◆ WHAT YOU WILL DO: The stretch from the line with "run (pin_reset e)" through the line with "Lemma admin_main_runs p" in the records below: write it out exactly, and nothing else.

◆ RECORD EXCERPTS:
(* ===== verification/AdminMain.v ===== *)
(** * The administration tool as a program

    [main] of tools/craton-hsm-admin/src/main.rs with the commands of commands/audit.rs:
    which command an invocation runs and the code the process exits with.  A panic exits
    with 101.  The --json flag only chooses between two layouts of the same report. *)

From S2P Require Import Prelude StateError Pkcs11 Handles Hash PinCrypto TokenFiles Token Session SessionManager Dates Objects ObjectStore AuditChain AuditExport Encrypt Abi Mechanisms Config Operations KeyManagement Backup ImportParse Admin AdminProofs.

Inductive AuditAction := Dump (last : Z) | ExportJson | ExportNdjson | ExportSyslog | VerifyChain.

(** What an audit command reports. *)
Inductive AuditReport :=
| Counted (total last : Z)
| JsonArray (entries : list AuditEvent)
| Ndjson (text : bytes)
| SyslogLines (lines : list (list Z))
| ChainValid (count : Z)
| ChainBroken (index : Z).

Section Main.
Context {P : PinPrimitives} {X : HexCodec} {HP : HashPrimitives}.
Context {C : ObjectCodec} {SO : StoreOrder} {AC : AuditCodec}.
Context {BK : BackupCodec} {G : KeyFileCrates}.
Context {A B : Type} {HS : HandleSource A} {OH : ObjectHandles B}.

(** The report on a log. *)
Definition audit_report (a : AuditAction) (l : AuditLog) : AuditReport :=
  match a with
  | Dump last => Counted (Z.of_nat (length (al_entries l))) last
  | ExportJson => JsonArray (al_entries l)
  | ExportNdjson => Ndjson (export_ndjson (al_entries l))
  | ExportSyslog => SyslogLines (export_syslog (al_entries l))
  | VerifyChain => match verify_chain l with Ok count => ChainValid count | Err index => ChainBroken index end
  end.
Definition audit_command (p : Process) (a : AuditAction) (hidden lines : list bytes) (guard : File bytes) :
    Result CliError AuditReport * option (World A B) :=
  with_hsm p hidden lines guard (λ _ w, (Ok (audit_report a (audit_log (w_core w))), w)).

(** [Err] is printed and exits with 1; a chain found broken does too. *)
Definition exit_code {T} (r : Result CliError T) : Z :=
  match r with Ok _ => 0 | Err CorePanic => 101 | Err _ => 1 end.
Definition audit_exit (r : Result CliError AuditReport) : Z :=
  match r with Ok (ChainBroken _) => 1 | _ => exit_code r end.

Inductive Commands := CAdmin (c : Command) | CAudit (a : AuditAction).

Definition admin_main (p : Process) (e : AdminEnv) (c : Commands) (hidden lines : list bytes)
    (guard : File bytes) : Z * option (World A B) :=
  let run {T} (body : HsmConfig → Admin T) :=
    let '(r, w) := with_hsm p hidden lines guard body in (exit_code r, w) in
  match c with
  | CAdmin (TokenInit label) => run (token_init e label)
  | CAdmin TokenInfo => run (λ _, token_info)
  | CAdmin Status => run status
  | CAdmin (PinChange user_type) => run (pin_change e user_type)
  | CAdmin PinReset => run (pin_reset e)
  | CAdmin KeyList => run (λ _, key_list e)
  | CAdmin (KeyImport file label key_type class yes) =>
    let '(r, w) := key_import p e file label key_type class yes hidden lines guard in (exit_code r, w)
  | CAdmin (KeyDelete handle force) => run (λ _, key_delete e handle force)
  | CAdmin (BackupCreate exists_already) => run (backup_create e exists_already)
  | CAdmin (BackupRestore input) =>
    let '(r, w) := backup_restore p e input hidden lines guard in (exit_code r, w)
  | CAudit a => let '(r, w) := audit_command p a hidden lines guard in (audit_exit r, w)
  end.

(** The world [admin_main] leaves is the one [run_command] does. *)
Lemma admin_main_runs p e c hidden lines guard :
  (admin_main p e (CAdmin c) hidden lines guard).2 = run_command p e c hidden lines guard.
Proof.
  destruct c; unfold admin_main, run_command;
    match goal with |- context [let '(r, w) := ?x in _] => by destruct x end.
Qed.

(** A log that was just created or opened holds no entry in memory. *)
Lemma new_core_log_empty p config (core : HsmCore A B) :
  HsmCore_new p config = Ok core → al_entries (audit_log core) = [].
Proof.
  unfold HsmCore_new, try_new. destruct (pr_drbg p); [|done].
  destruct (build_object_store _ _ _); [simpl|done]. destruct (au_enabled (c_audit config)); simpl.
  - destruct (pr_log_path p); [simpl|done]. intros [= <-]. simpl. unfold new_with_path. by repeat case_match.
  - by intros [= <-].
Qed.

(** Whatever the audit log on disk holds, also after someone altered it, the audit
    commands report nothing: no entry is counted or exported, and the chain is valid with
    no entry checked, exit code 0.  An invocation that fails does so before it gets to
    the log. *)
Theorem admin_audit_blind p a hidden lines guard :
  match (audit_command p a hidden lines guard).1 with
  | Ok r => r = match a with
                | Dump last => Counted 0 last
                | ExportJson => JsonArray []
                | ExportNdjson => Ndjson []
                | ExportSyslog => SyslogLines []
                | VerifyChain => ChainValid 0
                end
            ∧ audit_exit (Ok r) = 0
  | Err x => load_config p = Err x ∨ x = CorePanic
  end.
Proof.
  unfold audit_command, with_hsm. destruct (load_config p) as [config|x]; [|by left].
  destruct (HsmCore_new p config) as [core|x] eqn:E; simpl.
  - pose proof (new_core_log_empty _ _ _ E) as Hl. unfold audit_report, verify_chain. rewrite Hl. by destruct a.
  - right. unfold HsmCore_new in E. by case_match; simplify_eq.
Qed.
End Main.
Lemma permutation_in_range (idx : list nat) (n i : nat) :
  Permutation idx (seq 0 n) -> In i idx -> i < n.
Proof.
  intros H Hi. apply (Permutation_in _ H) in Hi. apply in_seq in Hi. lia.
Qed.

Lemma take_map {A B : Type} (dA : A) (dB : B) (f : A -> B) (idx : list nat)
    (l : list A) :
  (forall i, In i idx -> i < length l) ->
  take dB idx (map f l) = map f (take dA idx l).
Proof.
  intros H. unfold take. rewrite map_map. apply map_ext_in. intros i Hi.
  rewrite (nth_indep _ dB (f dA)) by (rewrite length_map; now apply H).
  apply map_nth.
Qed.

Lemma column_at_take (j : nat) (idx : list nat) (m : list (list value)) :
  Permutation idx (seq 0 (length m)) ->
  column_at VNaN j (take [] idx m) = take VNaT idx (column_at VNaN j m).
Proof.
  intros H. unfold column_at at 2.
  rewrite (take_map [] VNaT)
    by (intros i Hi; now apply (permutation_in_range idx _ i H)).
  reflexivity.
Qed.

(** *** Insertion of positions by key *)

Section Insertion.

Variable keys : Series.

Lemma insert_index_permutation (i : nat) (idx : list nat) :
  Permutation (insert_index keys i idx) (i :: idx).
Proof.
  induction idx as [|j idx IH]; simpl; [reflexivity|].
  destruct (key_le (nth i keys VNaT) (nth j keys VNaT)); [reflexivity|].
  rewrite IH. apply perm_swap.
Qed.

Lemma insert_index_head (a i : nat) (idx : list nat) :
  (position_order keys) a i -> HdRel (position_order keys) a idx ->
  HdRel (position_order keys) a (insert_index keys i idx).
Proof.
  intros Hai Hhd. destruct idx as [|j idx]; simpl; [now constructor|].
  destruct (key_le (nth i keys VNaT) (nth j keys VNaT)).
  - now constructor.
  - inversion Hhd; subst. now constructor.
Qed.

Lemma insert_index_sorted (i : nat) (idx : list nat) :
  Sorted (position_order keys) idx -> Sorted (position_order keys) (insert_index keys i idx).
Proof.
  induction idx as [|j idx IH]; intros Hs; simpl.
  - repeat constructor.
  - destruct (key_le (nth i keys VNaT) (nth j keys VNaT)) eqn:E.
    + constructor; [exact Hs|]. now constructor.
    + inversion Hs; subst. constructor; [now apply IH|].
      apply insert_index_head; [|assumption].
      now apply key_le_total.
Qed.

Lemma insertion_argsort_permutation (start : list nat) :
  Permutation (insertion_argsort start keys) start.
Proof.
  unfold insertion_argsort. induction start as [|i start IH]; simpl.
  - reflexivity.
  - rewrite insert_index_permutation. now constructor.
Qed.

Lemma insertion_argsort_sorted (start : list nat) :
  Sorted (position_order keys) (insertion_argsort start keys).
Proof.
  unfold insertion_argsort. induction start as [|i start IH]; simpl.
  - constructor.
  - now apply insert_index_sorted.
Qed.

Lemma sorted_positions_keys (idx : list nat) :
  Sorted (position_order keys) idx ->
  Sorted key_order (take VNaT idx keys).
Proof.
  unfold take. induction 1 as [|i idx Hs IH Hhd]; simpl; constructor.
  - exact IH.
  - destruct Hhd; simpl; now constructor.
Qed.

◆ RESULT OF THIS EXERCISE:
  | CAdmin PinReset => run (pin_reset e)
  | CAdmin KeyList => run (λ _, key_list e)
  | CAdmin (KeyImport file label key_type class yes) =>
    let '(r, w) := key_import p e file label key_type class yes hidden lines guard in (exit_code r, w)
  | CAdmin (KeyDelete handle force) => run (λ _, key_delete e handle force)
  | CAdmin (BackupCreate exists_already) => run (backup_create e exists_already)
  | CAdmin (BackupRestore input) =>
    let '(r, w) := backup_restore p e input hidden lines guard in (exit_code r, w)
  | CAudit a => let '(r, w) := audit_command p a hidden lines guard in (audit_exit r, w)
  end.

(** The world [admin_main] leaves is the one [run_command] does. *)
Lemma admin_main_runs p e c hidden lines guard :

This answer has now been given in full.